PROMPT:
Retype the material, please. Every line must match.

EXTRACTED MATERIAL:
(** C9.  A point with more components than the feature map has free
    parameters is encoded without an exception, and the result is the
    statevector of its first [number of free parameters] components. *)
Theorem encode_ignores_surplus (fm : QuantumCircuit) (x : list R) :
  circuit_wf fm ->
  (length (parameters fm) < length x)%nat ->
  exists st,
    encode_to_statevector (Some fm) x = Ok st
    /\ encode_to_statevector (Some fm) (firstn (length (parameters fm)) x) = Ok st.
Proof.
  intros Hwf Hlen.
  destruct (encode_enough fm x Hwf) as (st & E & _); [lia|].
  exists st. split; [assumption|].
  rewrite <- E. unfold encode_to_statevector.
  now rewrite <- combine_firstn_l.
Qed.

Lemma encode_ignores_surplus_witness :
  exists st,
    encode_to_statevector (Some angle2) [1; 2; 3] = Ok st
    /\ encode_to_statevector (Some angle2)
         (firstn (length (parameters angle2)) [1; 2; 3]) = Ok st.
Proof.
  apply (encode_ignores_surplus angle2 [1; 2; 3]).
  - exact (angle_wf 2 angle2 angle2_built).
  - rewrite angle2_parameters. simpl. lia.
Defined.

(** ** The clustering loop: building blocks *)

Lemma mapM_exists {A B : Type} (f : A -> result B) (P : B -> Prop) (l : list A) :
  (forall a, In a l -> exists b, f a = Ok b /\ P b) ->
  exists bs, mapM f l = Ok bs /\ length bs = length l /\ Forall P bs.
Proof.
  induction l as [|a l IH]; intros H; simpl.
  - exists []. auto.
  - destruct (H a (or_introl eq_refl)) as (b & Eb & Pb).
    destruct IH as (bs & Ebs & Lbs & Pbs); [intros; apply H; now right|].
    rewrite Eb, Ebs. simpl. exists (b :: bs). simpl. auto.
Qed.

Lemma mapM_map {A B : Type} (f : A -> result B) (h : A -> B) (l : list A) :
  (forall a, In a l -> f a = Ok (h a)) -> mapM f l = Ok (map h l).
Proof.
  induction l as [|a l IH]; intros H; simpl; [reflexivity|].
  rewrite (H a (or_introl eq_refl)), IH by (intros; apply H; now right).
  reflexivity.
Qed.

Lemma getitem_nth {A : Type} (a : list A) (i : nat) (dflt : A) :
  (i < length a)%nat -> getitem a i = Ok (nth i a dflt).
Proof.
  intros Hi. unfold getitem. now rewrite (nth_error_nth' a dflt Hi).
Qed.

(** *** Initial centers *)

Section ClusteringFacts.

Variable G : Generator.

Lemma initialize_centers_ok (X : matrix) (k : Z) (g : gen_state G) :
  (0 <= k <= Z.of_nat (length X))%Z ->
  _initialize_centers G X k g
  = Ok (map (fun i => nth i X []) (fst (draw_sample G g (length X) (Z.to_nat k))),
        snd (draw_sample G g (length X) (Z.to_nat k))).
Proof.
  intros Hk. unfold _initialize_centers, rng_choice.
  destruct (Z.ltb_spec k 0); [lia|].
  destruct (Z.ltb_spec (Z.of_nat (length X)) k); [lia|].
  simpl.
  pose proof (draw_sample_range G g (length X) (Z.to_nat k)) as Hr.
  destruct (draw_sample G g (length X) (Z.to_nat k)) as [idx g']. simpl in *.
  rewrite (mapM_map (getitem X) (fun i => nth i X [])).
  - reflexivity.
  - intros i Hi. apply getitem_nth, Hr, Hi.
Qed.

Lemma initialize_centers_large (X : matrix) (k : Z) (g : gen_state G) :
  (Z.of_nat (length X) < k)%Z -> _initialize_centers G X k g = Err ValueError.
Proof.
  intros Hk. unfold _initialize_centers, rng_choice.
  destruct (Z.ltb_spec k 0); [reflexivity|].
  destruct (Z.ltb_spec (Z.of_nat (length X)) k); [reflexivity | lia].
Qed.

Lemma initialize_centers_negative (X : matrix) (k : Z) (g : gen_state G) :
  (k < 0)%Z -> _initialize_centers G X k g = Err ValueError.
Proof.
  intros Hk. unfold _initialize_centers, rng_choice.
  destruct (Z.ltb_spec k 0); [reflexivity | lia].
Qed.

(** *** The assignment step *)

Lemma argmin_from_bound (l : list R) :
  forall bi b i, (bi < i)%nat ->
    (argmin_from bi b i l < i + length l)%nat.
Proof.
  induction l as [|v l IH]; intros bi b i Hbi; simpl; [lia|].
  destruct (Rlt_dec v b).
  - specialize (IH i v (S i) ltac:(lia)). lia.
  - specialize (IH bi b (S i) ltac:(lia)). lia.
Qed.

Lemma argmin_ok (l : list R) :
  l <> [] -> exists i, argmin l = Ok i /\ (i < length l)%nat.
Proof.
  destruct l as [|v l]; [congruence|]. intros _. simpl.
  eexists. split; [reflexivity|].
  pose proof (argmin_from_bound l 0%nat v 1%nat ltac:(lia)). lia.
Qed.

SOLUTION TO THE EXERCISE:
(** C9.  A point with more components than the feature map has free
    parameters is encoded without an exception, and the result is the
    statevector of its first [number of free parameters] components. *)
Theorem encode_ignores_surplus (fm : QuantumCircuit) (x : list R) :
  circuit_wf fm ->
  (length (parameters fm) < length x)%nat ->
  exists st,
    encode_to_statevector (Some fm) x = Ok st
    /\ encode_to_statevector (Some fm) (firstn (length (parameters fm)) x) = Ok st.
Proof.
  intros Hwf Hlen.
  destruct (encode_enough fm x Hwf) as (st & E & _); [lia|].
  exists st. split; [assumption|].
  rewrite <- E. unfold encode_to_statevector.
  now rewrite <- combine_firstn_l.
Qed.

Lemma encode_ignores_surplus_witness :
  exists st,
    encode_to_statevector (Some angle2) [1; 2; 3] = Ok st
    /\ encode_to_statevector (Some angle2)
         (firstn (length (parameters angle2)) [1; 2; 3]) = Ok st.
Proof.
  apply (encode_ignores_surplus angle2 [1; 2; 3]).
  - exact (angle_wf 2 angle2 angle2_built).
  - rewrite angle2_parameters. simpl. lia.
Defined.

(** ** The clustering loop: building blocks *)

Lemma mapM_exists {A B : Type} (f : A -> result B) (P : B -> Prop) (l : list A) :
  (forall a, In a l -> exists b, f a = Ok b /\ P b) ->
  exists bs, mapM f l = Ok bs /\ length bs = length l /\ Forall P bs.
Proof.
  induction l as [|a l IH]; intros H; simpl.
  - exists []. auto.
  - destruct (H a (or_introl eq_refl)) as (b & Eb & Pb).
    destruct IH as (bs & Ebs & Lbs & Pbs); [intros; apply H; now right|].
    rewrite Eb, Ebs. simpl. exists (b :: bs). simpl. auto.
Qed.

Lemma mapM_map {A B : Type} (f : A -> result B) (h : A -> B) (l : list A) :
  (forall a, In a l -> f a = Ok (h a)) -> mapM f l = Ok (map h l).
Proof.
  induction l as [|a l IH]; intros H; simpl; [reflexivity|].
  rewrite (H a (or_introl eq_refl)), IH by (intros; apply H; now right).
  reflexivity.
Qed.

Lemma getitem_nth {A : Type} (a : list A) (i : nat) (dflt : A) :
  (i < length a)%nat -> getitem a i = Ok (nth i a dflt).
Proof.
  intros Hi. unfold getitem. now rewrite (nth_error_nth' a dflt Hi).
Qed.

(** *** Initial centers *)

Section ClusteringFacts.

Variable G : Generator.

Lemma initialize_centers_ok (X : matrix) (k : Z) (g : gen_state G) :
  (0 <= k <= Z.of_nat (length X))%Z ->
  _initialize_centers G X k g
  = Ok (map (fun i => nth i X []) (fst (draw_sample G g (length X) (Z.to_nat k))),
        snd (draw_sample G g (length X) (Z.to_nat k))).
Proof.
  intros Hk. unfold _initialize_centers, rng_choice.
  destruct (Z.ltb_spec k 0); [lia|].
  destruct (Z.ltb_spec (Z.of_nat (length X)) k); [lia|].
  simpl.
  pose proof (draw_sample_range G g (length X) (Z.to_nat k)) as Hr.
  destruct (draw_sample G g (length X) (Z.to_nat k)) as [idx g']. simpl in *.
  rewrite (mapM_map (getitem X) (fun i => nth i X [])).
  - reflexivity.
  - intros i Hi. apply getitem_nth, Hr, Hi.
Qed.

Lemma initialize_centers_large (X : matrix) (k : Z) (g : gen_state G) :
  (Z.of_nat (length X) < k)%Z -> _initialize_centers G X k g = Err ValueError.
Proof.
  intros Hk. unfold _initialize_centers, rng_choice.
  destruct (Z.ltb_spec k 0); [reflexivity|].
  destruct (Z.ltb_spec (Z.of_nat (length X)) k); [reflexivity | lia].
Qed.

Lemma initialize_centers_negative (X : matrix) (k : Z) (g : gen_state G) :
  (k < 0)%Z -> _initialize_centers G X k g = Err ValueError.
Proof.
  intros Hk. unfold _initialize_centers, rng_choice.
  destruct (Z.ltb_spec k 0); [reflexivity | lia].
Qed.

(** *** The assignment step *)

Lemma argmin_from_bound (l : list R) :
  forall bi b i, (bi < i)%nat ->
    (argmin_from bi b i l < i + length l)%nat.
Proof.
  induction l as [|v l IH]; intros bi b i Hbi; simpl; [lia|].
  destruct (Rlt_dec v b).
  - specialize (IH i v (S i) ltac:(lia)). lia.
  - specialize (IH bi b (S i) ltac:(lia)). lia.
Qed.

Lemma argmin_ok (l : list R) :
  l <> [] -> exists i, argmin l = Ok i /\ (i < length l)%nat.
Proof.
  destruct l as [|v l]; [congruence|]. intros _. simpl.
  eexists. split; [reflexivity|].
  pose proof (argmin_from_bound l 0%nat v 1%nat ltac:(lia)). lia.
Qed.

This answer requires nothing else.